Long-term identity William Oddy died in August 1912 aged 75, having resided in the district for forty-four years. He became mayor of the borough three times, preserved the town name of Graytown, was postmaster, storekeeper, and ran Oddy's Post Office Hotel and hall in the town. Oddy's hotel was the last of the town's thirty-five. The hotel was transferred in 1918 to the Crossle family, descendants of the Oddys, who maintained a homestead in the area until 1943. The 1870 Post Office Hotel licence was surrendered on 31 December 1922, and the building expected to be pulled down in late 1923: "it will be the end of A Poor
Man's Diggings, and the last link with the Spring Creek rush will have been broken for ever".
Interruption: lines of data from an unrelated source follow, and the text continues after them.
(* ===== verification/Demo.v ===== *)
(** * A concrete network

    A deterministic peer used to run the model: the outside is the list of
    frames the server will send, every operation takes one unit of time and
    only reading can fail, when nothing is left to read or the frame is over the
    limit. *)

From S2P Require Import Prelude Async Protocol Request ClientData Connection ClientTask ClientInvariant.

Import Toy.

Module Demo.

#[export] Instance demo_net : Net toy_wire (list frame) := {|
  Stream := Z;
  SocketAddr := unit;
  TcpStream := unit;
  TlsStream := Z;
  ServerName := string;
  TlsConnector := unit;
  IoError := unit;
  OnConnectError := unit;
  lookup_host _ _ _ e := (1%N, e, Ok [()]);
  tcp_connect _ _ e := (1%N, e, Ok ());
  local_addr_ip _ := Ok 127%Z;
  server_name h := Some h;
  tls_connect _ _ _ _ e := (1%N, e, Ok 7%Z);
  timeout_stream s _ _ := s;
  write_frame _ _ _ e := (1%N, e, Ok ());
  read_frame _ max _ e :=
    match e with
    | [] => (1%N, [], Err ())
    | f :: rest => (1%N, rest, if (Z.of_nat (length f.2) <=? max)%Z then Ok f else Err ())
    end
|}.

#[export] Instance demo_frame_limit : FrameLimit toy_wire (list frame).
Proof.
  refine {| payload_len (f : RawMessage (Wire:=toy_wire)) := Z.of_nat (length (f : frame).2) |}.
  intros s max o [|f rest] dur e' raw; simpl; [done|]. destruct (Z.leb_spec (Z.of_nat (length f.2)) max); naive_solver.
Defined.

Definition cfg : ConnectionConfig := mkConnectionConfig "bloop.example.com" 12345 "client" "secret".

(** Asks the server for the audio of achievement 1 and gives up on any error. *)
Definition audio_hook : OnConnectFn (W:=toy_wire) (NE:=demo_net) := λ c,
  let* r := Session_retrieve_audio c 1%Z in
  ret (match r with Ok _ => Ok tt | Err _ => Err tt end).

Definition task (config : option ConnectionConfig) (pol : InvalidCredentialsPolicy)
    (hook : option OnConnectFn) : ClientTask :=
  mkClientTask (W:=toy_wire) (NE:=demo_net) tt config None
    (if config is Some _ then Status.Disconnected else Status.Unconfigured)
    3 60 (mkConnectOptions 5 16777216) pol hook false false.

Definition world (server : list frame) : CWorld toy_wire (list frame) := mkWorld 0 server [].

(** The frames of a server that accepts the handshake and the credentials. *)
Definition accepting : list frame := [(2, [3; 5]); (4, [])]%Z.

(** The frames of a server that rejects the credentials. *)
Definition rejecting : list frame := [(2, [3; 5]); (0, [2])]%Z.

#[export] Instance audio_hook_ok : HookOk audio_hook.
Proof.
  split.
  - intros c. unfold audio_hook. apply _.
  - intros c. unfold audio_hook. apply _.
  - intros c dl w Hidle. apply wp_bind.
    eapply wp_mono; [by apply wp_Session_retrieve_audio|..]; [|done].
    intros [d|e] w' Hr; apply wp_ret; [|done]. intros _. by apply Hr.
Qed.

(** An attempt against a server that accepts; the frames it sends are short. *)
Lemma connect_guards_credentials_witness :
  ∃ l, trace (connect (W:=toy_wire) (NE:=demo_net) cfg tt (mkConnectOptions 5 16777216) None (world accepting)).2 = [] ++ l ∧
    guarded false l.
Proof. exact (connect_guards_credentials cfg tt (mkConnectOptions 5 16777216) None (world accepting)). Defined.

Lemma task_inv config pol hook server : inv (task config pol hook) (world server).
Proof. apply inv_no_connection; [done|]. destruct config, pol; unfold status_ok; simpl; auto. Qed.

Lemma hooks_none config pol : hooks_ok (task config pol None).
Proof. by intros hook. Qed.

Lemma hooks_audio config pol : hooks_ok (task config pol (Some audio_hook)).
Proof. intros hook [= <-]. apply _. Qed.

End Demo.

(** An interval as plain data: its period, its behaviour and when it is due. *)
Module TickerDemo.

Record ticker := mkTicker { tk_period : N; tk_behavior : MissedTickBehavior; tk_due : N }.

#[export] Instance ticker_interval : Interval ticker := {|
  interval p now := if (p =? 0)%N then None else Some (mkTicker p Burst now);
  set_missed_tick_behavior b i := mkTicker (tk_period i) b (tk_due i);
  tick now i := mkTicker (tk_period i) (tk_behavior i)
    (if (tk_due i + 5 <? now)%N then next_timeout (tk_behavior i) (tk_due i) now (tk_period i)
     else tk_due i + tk_period i)%N;
  period := tk_period;
  missed_tick_behavior := tk_behavior;
  due := tk_due
|}.

#[export] Instance ticker_laws : IntervalLaws ticker.
Proof.
  split; try done. intros p now Hp. simpl. destruct (N.eqb_spec p 0); [lia|]. by eexists.
Qed.

End TickerDemo.
Lemma cinv_advance s t record phase D' k' phase' : cinv s →
  c_tasks s !! t = Some (mkTask record phase false) → advance record (c_disk s) (c_counter s) phase D' k' phase' →
  (c_drawn s + draws phase phase' ≤ 2 ^ 64)%N →
  cinv (mkCSys D' k' (<[t := mkTask record phase' false]> (c_tasks s)) (c_drawn s + draws phase phase')).
Proof.
  intros Hs Ht Hadv. destruct Hadv as [path Hp Hex|path Hp Hn|Hb|data Hd|e|n data Hd|n data x path Hp Hx|phase e Hf He];
    simpl; try rewrite N.add_0_r; intros Hb64.
  1, 2, 3, 5: (eapply cinv_task; [done..|]; unfold task_ok; simpl; auto).
  - by apply cinv_draw.
  - eapply cinv_task; [done|done|by intros n' [= <-]|]. split; [exact (ci_task s Hs _ _ Ht)|done].
  - pose proof (cinv_move s t record n data false x path Hs Ht Hp Hx) as Hm.
    eapply (cinv_task _ t _ (mkTask record (Ended (Ok (Some path))) false) Hm); [exact Ht|done|by unfold task_ok].
  - replace (draws phase _) with 0%N by (by destruct phase). rewrite N.add_0_r. by eapply cinv_task.
Qed.

Lemma cinv_step s s' : cinv s → c_step s s' → (c_drawn s' ≤ 2 ^ 64)%N → cinv s'.
Proof.
  intros Hs Hstep. destruct Hstep as [s t record Ht|s t record phase dropped D' Ht He|s t record phase D' k' phase' Ht Ha
    |s t record phase Ht|s D' Hd|s expected p Hp]; simpl; intros Hb.
  - by apply cinv_spawn.
  - destruct phase as [| | |n data|n data|r]; simpl in He; try done.
    + by apply cinv_dirs.
    + destruct He as (part & _ & ->). by eapply cinv_write.
    + destruct He as (x & path & Hp & Hx & ->). by eapply cinv_move.
  - by eapply cinv_advance.
  - eapply cinv_task; [done|done|done|]. exact (ci_task s Hs _ _ Ht).
  - by apply cinv_dirs.
  - by apply cinv_prune.
Qed.

Lemma drawn_grows s s' : c_step s s' → (c_drawn s ≤ c_drawn s')%N.
Proof. intros []; simpl; lia. Qed.

Lemma cinv_steps s s' : cinv s → rtc c_step s s' → (c_drawn s' ≤ 2 ^ 64)%N → cinv s'.
Proof.
  intros Hs Hr Hb. induction Hr as [|s1 s2 s3 Hstep Hr IH]; [done|]. apply IH; [|done].
  eapply cinv_step; [exact Hs|done|]. transitivity (c_drawn s3); [|done]. clear -Hr.
  induction Hr as [|x y z Hxy _ IH]; [done|]. etrans; [by apply drawn_grows|done].
Qed.

Lemma cinv_init D : cache_ok serves cache D → cinv (c_init D).
Proof. intros Hok. split; simpl; try done; intros *; by rewrite lookup_empty. Qed.

(** C9: any number of [ensure] calls and pruning loops at work on one cache, in
    every interleaving of their file operations, with calls dropped, operations
    failing and numbers drawn at most 2^64 times: every file under a final name
    is complete, no two calls share a temp file, and a call that succeeds
    returns the path of its record. *)
Theorem concurrent_ensures_keep_cache_complete D s :
  cache_ok serves cache D → rtc c_step (c_init D) s → (c_drawn s ≤ 2 ^ 64)%N →
  cache_ok serves cache (c_disk s) ∧
  (∀ t t' task task' n n', c_tasks s !! t = Some task → c_tasks s !! t' = Some task' → t ≠ t' →
    uses (t_phase task) = Some n → uses (t_phase task') = Some n' →
    tmp_path (t_record task) n ≠ tmp_path (t_record task') n') ∧
  (∀ t task p, c_tasks s !! t = Some task → t_phase task = Ended (Ok p) → p = path_for cache (t_record task)).
Proof.
  intros Hok Hr Hb. destruct (cinv_steps _ s (cinv_init D Hok) Hr Hb) as []. split_and!; [done|..].
  - intros t t' task task' n n' Ht Ht' Hne Hn Hn' <-%tmp_path_inj. apply Hne. by eapply ci_distinct0.
  - intros t task p Ht Hp. pose proof (ci_task0 _ _ Ht) as Htk. unfold task_ok in Htk. by rewrite Hp in Htk.
Qed.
By 1917 the former-town consisted of a small school, four houses, three huts, a hotel/store, a post-office, and the small Methodist church. A number of mullock heaps stood near mining shafts, some 100 ft down. Forests regrew after the severe harvesting for mining structures and shaft supports, and a tramline was used to cart timber to Tooborac for the Melbourne market.

== WWII prisoner of war camp ==

During World War II, an Italian and German prisoner of war camp was established to hold 250 internees. It was guarded by the 23rd Garrison Battalion, POW Area, Murchison. Many of the German military were from German auxiliary cruiser Kormoran, which had sunk a significant Australian naval ship. One camp internee was a German staff medical officer, Dr Oskar Lütz (POW No. 41014), who allegedly had established a Werwolf resistance group inside the camp. Only building foundations remain (GPS ).

An escapee POW from the Goulburn Valley internment camp was also captured in the town in November 1944.

== Today ==

By 1933, the local population was given to be 69 persons.

Post-World War II, a Balt Camp was established for displayed immigrants from the Baltic nations, with 31 men employed as forestry workers.

By the 2000s, the area is state forest and farming, and is part of the Heathcote-Graytown National Park. The Spring Creek Nature Conservation Reserve is to the north of the locale. Abandoned mine shafts still exist. A winery has been established since 1955.

An army proving and experimental establishment (P&EE) was established in 1968, operated by the Australian Defence Science and Technology Organisation as part of the Department of Defence's Joint Proof and Experimental Unit (JPEU), to evaluate weapon systems and ammunition. It was headed by a lieutenant colonel. The 3000 ha site was part of the old Crossle homestead.

In 2018, the area's population was listed as 58.

== Notable persons ==

- Amelia Kilian (c. 1849–1927), one-time resident before becoming a Northern Territory businesswoman.
- Pye Lewis (1909–1994), Australian rules footballer.